You can now place one InDesign file into another. That’s not the same as merging two InDesign documents, A common practice, especially among QuarkXPress-based publishing workflows, is to export a layout page as EPS and then place the EPS inside the same or another layout—a picture of a page within a page. It’s the way to do, for example, cover shots in magazine “Letters to the Editor” or “In the next issue” department pages.

While the QuarkXPress method of saving/exporting a single page to EPS and then replacing has worked for many, many years, and despite the fact that InDesign can do it the same way (File >Export, choose EPS, JPEG, SVG, or PDF format), there are significant drawbacks to that method.
Specifically these:

- It’s one page at a time export. If you need images of every page of a 32-page publication, you have to repeat the process—go to the page, ensure it’s the current page, select File > Export or File >Save Page as EPS, name the file, click Save—32 times.
- It’s one page at a time import.
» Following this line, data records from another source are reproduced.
(** * Zonal statistics of raster values aggregated to vector geometries

    A shallow embedding of [rasterstats/main.py]: the generator
    [gen_zonal_stats], its per-feature pipeline (window acquisition,
    rasterization, masking, compression, statistics, custom statistics,
    output shaping) and the Python objects it reads and mutates.

    Conventions of the embedding:
    - numbers -- Python floats and the cells of an array, whatever its
      dtype -- are idealised as exact rationals ([Q]) kept in lowest terms
      ([Qred]): neither the rounding of binary64 nor the wrap-around of a
      fixed-width integer dtype is modelled. The properties below therefore
      speak of comparisons, of counts, of which operands a statement uses
      and of single operations on the code's own operands, not of
      identities between sums, products and quotients, which rounding
      breaks.
    - numpy arrays are two-dimensional: a shape and a list of rows.
    - dictionaries are finite maps ([gmap]); the feature dictionaries that
      the caller hands in live in a store and are referred to by location,
      so that in-place mutation and aliasing are visible.
    - the generator is run to exhaustion: it maps an initial state to a
      final status and a final state whose [trace] lists, in order, every
      observable effect (collaborator calls, prints, yields). *)

From Stdlib Require Import ZArith QArith Qreduction Ascii.
From stdpp Require Import base gmap strings list fin_maps.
To place those 32 pages, you’ll have to do it 32 times.
- Exporting pages creates a whole new file—more assets to manage, more likelihood of missing or corrupted files, and more potential RIP problems.
- Exported pages are copies, not the original pages. If the actual layout of the page design changes—say, at the last minute, the cover shot for the next issue changes—you must rebuild and replace the EPS of pages, again, one at a time.
- Exported images are EPS, an obsolete format. Although InDesign does a great job with EPS previews, as do recent versions of QuarkXPress. Even QuarkXPress, the application that pioneered the methodology, didn’t, prior to version 6.5, include a screen preview that could be considered reliable relevant to the print output.
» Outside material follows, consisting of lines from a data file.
(** C6, as the code has it. A frame size that is zero or negative is not
    rejected at session start. Zero is replaced by 4096; a negative size
    is kept, given to the worklet node and so to the accumulator. The start
    resolves when every host call returns, and a rejection carries the
    error of a host call. *)
Theorem start_keeps_nonpositive_frame_size {sample : Type}
    (o : gmap string jsval) (n : Z) tr :
  get_prop o "bufferSize" = VNum n ->
  n <= 0 ->
  let size := if n =? 0 then 4096 else n in
  configured_bufferSize (Some o) = VNum size
  /\ (Forall (returns h) (start_calls h (Some o)) ->
      exists s tr',
        streamMicrophone h (Some o) tr = (inr s, tr')
        /\ session_bufferSize s = VNum size
        /\ Returned (NewAudioWorkletNode (VNum size)) ∈ tr'
        /\ session_processor (sample := sample) s
           = Some (new_processor size (context_rate h)))
  /\ (forall e tr',
        streamMicrophone h (Some o) tr = (inl e, tr') ->
        exists c, c ∈ start_calls h (Some o) /\ throws h c = Some e).
Proof.
  intros Hget Hn size.
  assert (Hsize : configured_bufferSize (Some o) = VNum size).
  { unfold configured_bufferSize, js_or. simpl. rewrite Hget. simpl.
    subst size. by destruct (n =? 0). }
  split; [done|]. split.
  - intros Hall. eexists _, _. split; [by apply streamMicrophone_resolves|].
    pose proof (worklet_node_in_trace (Some o) tr) as Hin.
    unfold session_processor. cbn [session_bufferSize started_session].
    rewrite Hsize in Hin |- *. done.
  - intros e tr' (c & Hin & Hc & _)%rejection_is_host_error. by exists c.
Qed.

(** C7. The frame size of a session is 4096 when [options.bufferSize] is
    absent, zero or otherwise falsy, and is the supplied value itself in
    every other case, a negative number included. It is the size the
    worklet node is constructed with. *)
Theorem session_frame_size options tr s tr' :
  streamMicrophone h options tr = (inr s, tr') ->
  let v := get_prop (default ∅ options) "bufferSize" in
  (truthy v = false -> session_bufferSize s = VNum 4096)
  /\ (truthy v = true -> session_bufferSize s = v)
  /\ (options = None \/ default ∅ options !! "bufferSize" = None \/ v = VNum 0 ->
      session_bufferSize s = VNum 4096)
  /\ (forall n, v = VNum n -> n < 0 -> session_bufferSize s = VNum n)
  /\ Returned (NewAudioWorkletNode (session_bufferSize s)) ∈ tr'.
Proof.
  intros (-> & -> & _)%streamMicrophone_resolved v.
  cbn [session_bufferSize started_session].
  split; [|split; [|split; [|split]]]; [| | | |apply worklet_node_in_trace];
    unfold configured_bufferSize, js_or; fold v.
  - by intros ->.
  - by intros ->.
  - intros Hfalsy. assert (truthy v = false) as ->; [|done].
    subst v. destruct Hfalsy as [->|[Habsent|Hzero]].
    + done.
    + unfold get_prop. by rewrite Habsent.
    + by rewrite Hzero.
  - intros n Hv Hn. rewrite Hv. simpl.
    destruct (Z.eqb_spec n 0); [lia | done].
Qed.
Most of us have learned as a matter of necessity to work around the drawbacks, but now, why
bother? InDesign CS3 solves all these drawbacks and problems:

- Problem: It’s one page at a time export. Solution: There is no export; just save the source INDD document.
- Problem: It’s one page at a time import. Solution: Importing InDesign INDD documents is exactly like importing PDFs, with an identical dialog and the ability to import one, all, or a range of pages, which will place sequentially from the on-deck place queue just as with multipage PDFs.
- Problem: Exporting pages creates a whole new file. Solution: There is no export and no additional assets to manage.
- Problem: Exported pages are copies, not the original pages. Solution: There is no export. When the source INDD changes, update linked assets to reflect those changes in the placed instance(s) within the current layout.
- Problem: Exported images are EPS, an obsolete format. Solution: There is no spoon, Neo.
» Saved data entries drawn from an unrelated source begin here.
(** * The 3D Building Processor: orchestration of the LiDAR-to-roof-form pipeline

    A shallow embedding of [building_processor_tool.py]: the three module
    functions [check_building_class_code], [validate_roof_forms] and
    [process_las_dataset], and the method [BuildingProcessor.execute].

    The geoprocessing engine (arcpy), the six processing scripts, the file
    system and [os.path] are the host: they are an interface ([Platform]),
    and every theorem holds for every host.  The Python control flow
    ([return], [raise], [try]/[except]/[finally]) is a small monad over the
    run state. *)

From Stdlib Require Import String Ascii List ZArith QArith Bool Lia DecimalString.
Import ListNotations.
Open Scope string_scope.
Open Scope Z_scope.

(** ** Python values the tool handles *)

Module Py.

(** The exception classes the source tells apart: [arcpy.ExecuteError],
    the [ValueError] it raises itself, any other subclass of [Exception],
    and what derives from [BaseException] only ([SystemExit],
    [KeyboardInterrupt]), which [except Exception] lets through and a bare
    [except:] catches. *)
Inductive ExnClass : Type :=
| ExecuteError
| ValueError
| IndexError
| OtherException
| NonException.

(** An exception object: its class and [str(e)]. *)
Record Exn : Type := mkExn { exn_class : ExnClass; exn_str : string }.

Definition isinstance_Exception (e : Exn) : bool :=
  match exn_class e with
  | NonException => false
  | _ => true
  end.

Definition isinstance_ExecuteError (e : Exn) : bool :=
  match exn_class e with
  | ExecuteError => true
  | _ => false
  end.

(** [str] of an [int]. *)
Definition str_int (z : Z) : string := NilZero.string_of_int (Z.to_int z).

(** Truth value of what a call returned: [None] (the callee fell off its
    end) is falsy. *)
Definition truthy (v : option bool) : bool :=
  match v with
  | Some b => b
  | None => false
  end.

End Py.
Export Py.

(** ** The geoprocessing engine's data *)

Record SpatialReference : Type := mkSR { sr_name : string }.

(** What [arcpy.Describe] returns.  Reading a property may raise (a
    describe object has [pointCount] only for some data types).  For the
    spatial reference [None] stands for any value that is false in an
    [if]. *)
Record DescribeObj : Type := mkDescribe {
  dataType : string;
  pointCount : Exn + Z;
  fileCount : Exn + Z;
  spatialReference : Exn + option SpatialReference
}.

(** [arcpy.env], as far as the tool writes it. *)
Record Env : Type := mkEnv {
  overwriteOutput : bool;
  workspace : option string;
  scratchWorkspace : option string;
  cellSize : option string;
  outputCoordinateSystem : option SpatialReference
}.

Definition set_overwriteOutput (b : bool) (e : Env) : Env :=
  mkEnv b (workspace e) (scratchWorkspace e) (cellSize e) (outputCoordinateSystem e).
Definition set_workspace (p : string) (e : Env) : Env :=
  mkEnv (overwriteOutput e) (Some p) (scratchWorkspace e) (cellSize e) (outputCoordinateSystem e).
Definition set_scratchWorkspace (p : string) (e : Env) : Env :=
  mkEnv (overwriteOutput e) (workspace e) (Some p) (cellSize e) (outputCoordinateSystem e).
Definition set_cellSize (c : string) (e : Env) : Env :=
  mkEnv (overwriteOutput e) (workspace e) (scratchWorkspace e) (Some c) (outputCoordinateSystem e).
Definition set_outputCoordinateSystem (r : SpatialReference) (e : Env) : Env :=
  mkEnv (overwriteOutput e) (workspace e) (scratchWorkspace e) (cellSize e) (Some r).

(** ** Keyword arguments of the six stage routines, as the source passes them *)

Record ElevationArgs : Type := mkElevationArgs {
  el_home_directory : string;
  el_project_ws : string;
  el_input_las_dataset : string;
  el_cell_size : string;
  el_only_ground_plus_class_code : bool;
  el_class_code : Z;
  el_output_elevation_raster : string;
  el_classify_noise : bool;
  el_minimum_height : string;
  el_maximum_height : string;
  el_processing_extent : string;
  el_debug : Z
}.

Record MosaicArgs : Type := mkMosaicArgs {
  mo_home_directory : string;
  mo_project_ws : string;
  mo_in_lasd : string;
  mo_out_folder : string;
  mo_out_mosaic : string;
  mo_spatial_ref : SpatialReference;
  mo_cell_size : string;
  mo_debug : Z
}.

Record FocalArgs : Type := mkFocalArgs {
  fo_in_raster : string;
  fo_neighborhood : Z * Z * string;   (* NbrRectangle(3, 3, "CELL") *)
  fo_statistics_type : string;
  fo_ignore_nodata : string
}.

Record FootprintArgs : Type := mkFootprintArgs {
  fp_home_directory : string;
  fp_project_ws : string;
  fp_in_raster : string;
  fp_min_area : string;
  fp_split_features : string;
  fp_simplify_tolerance : string;
  fp_output_poly : string;
  fp_reg_circles : bool;
  fp_circle_min_area : string;
  fp_min_compactness : Q;
  fp_circle_tolerance : string;
  fp_lg_reg_method : string;
  fp_lg_min_area : string;
  fp_lg_tolerance : string;
  fp_med_reg_method : string;
  fp_med_min_area : string;
  fp_med_tolerance : string;
  fp_sm_reg_method : string;
  fp_sm_tolerance : string;
  fp_debug : Z
}.

Record SegmentArgs : Type := mkSegmentArgs {
  sg_home_directory : string;
  sg_project_ws : string;
  sg_features : string;
  sg_dsm : string;
  sg_spectral_detail : string;
  sg_spatial_detail : string;
  sg_minimum_segment_size : Z;
  sg_regularization_tolerance : string;
  sg_flat_only : bool;
  sg_min_slope : Z;
  sg_output_segments_ui : string;
  sg_debug : Z
}.

Record RoofFormArgs : Type := mkRoofFormArgs {
  rf_home_directory : string;
  rf_project_ws : string;
  rf_buildings_layer : string;
  rf_dsm : string;
  rf_dtm : string;
  rf_ndsm : string;
  rf_flat_roofs : bool;
  rf_min_flat_roof_area : string;
  rf_min_slope_roof_area : string;
  rf_min_roof_height : string;
  rf_output_buildings : string;
  rf_simplify_buildings : string;
  rf_simplify_tolerance : string;
  rf_debug : Z
}.

(** ** Calls into the host that can change it or fail *)

Inductive ExtCall : Type :=
| CreateFileGDB (out_folder_path out_name : string)
| Makedirs (path : string)
| ImportScript (module : string)          (* [from scripts.<module> import run] *)
| RunExtractElevation (a : ElevationArgs)
| RunBuildingMosaic (a : MosaicArgs)
| FocalStatistics (a : FocalArgs)
| SaveRaster (path : string)              (* [focal_result.save(path)] *)
| RunFootprintsFromRaster (a : FootprintArgs)
| RunSegmentRoof (a : SegmentArgs)
| RunExtractRoofForm (a : RoofFormArgs)
| CheckInExtension (name : string).

(** Everything the tool asks of the host, in order. *)
Inductive Event : Type :=
| EvExists (path : string)                (* [arcpy.Exists] *)
| EvPathExists (path : string)            (* [os.path.exists] *)
| EvDescribe (path : string)              (* [arcpy.Describe] *)
| EvCall (c : ExtCall).

Inductive Msg : Type :=
| Message (s : string)                    (* [arcpy.AddMessage] *)
| Warning (s : string)                    (* [arcpy.AddWarning] *)
| Error (s : string).                     (* [arcpy.AddError] *)

(** ** The host *)

Record World (Store : Type) : Type := mkWorld { env : Env; store : Store }.
Arguments mkWorld {Store} _ _.
Arguments env {Store} _.
Arguments store {Store} _.

(** [Store] is the state of the disk and the geodatabases.  Paths are looked
    up as given: the tool's [DELasDataset] and [DEFolder] parameters deliver
    full paths.  A call returns the changed world and [None], or the
    exception it raised.  Asking whether something exists and writing a
    message cannot fail; describing a dataset, reading a property of the
    description, importing a script and every call can. *)
Class Platform : Type := {
  Store : Type;
  arc_exists : Store -> string -> bool;
  path_exists : Store -> string -> bool;
  describe : Store -> string -> Exn + DescribeObj;
  run_ext : ExtCall -> World Store -> World Store * option Exn;
  get_messages : Store -> Z -> string;
  os_path_join : string -> string -> string;
  os_path_basename : string -> string;
  os_path_splitext : string -> string * string
}.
You can place one InDesign document inside another, although you cannot do a “hydra import,” an asexual import wherein the same InDesign document is placed back into itself as an asset. If that’s what you need, consider your options. Longer documents can, for other reasons as well, often benefit from splitting into multiple files coupled by an InDesign Book. With a Book tying them together, styles and swatches can remain synchronized, as can page and section numbers, and all documents in the publication can be printed, packaged, and exported to PDF simultaneously, just as can a single document. If a Book doesn’t makes sense for your document yet you still need to place a page from the current document as an asset on another page, save the asset version as a separate, complete copy of the document. Then, if the source page changes in the final deliverable, just make a new copy of the master document, overwriting the asset version, and update links. That is still more reliable and faster than taking the route of export to EPS, JPEG, SVG, or PDF; it does result in a larger package for print, though.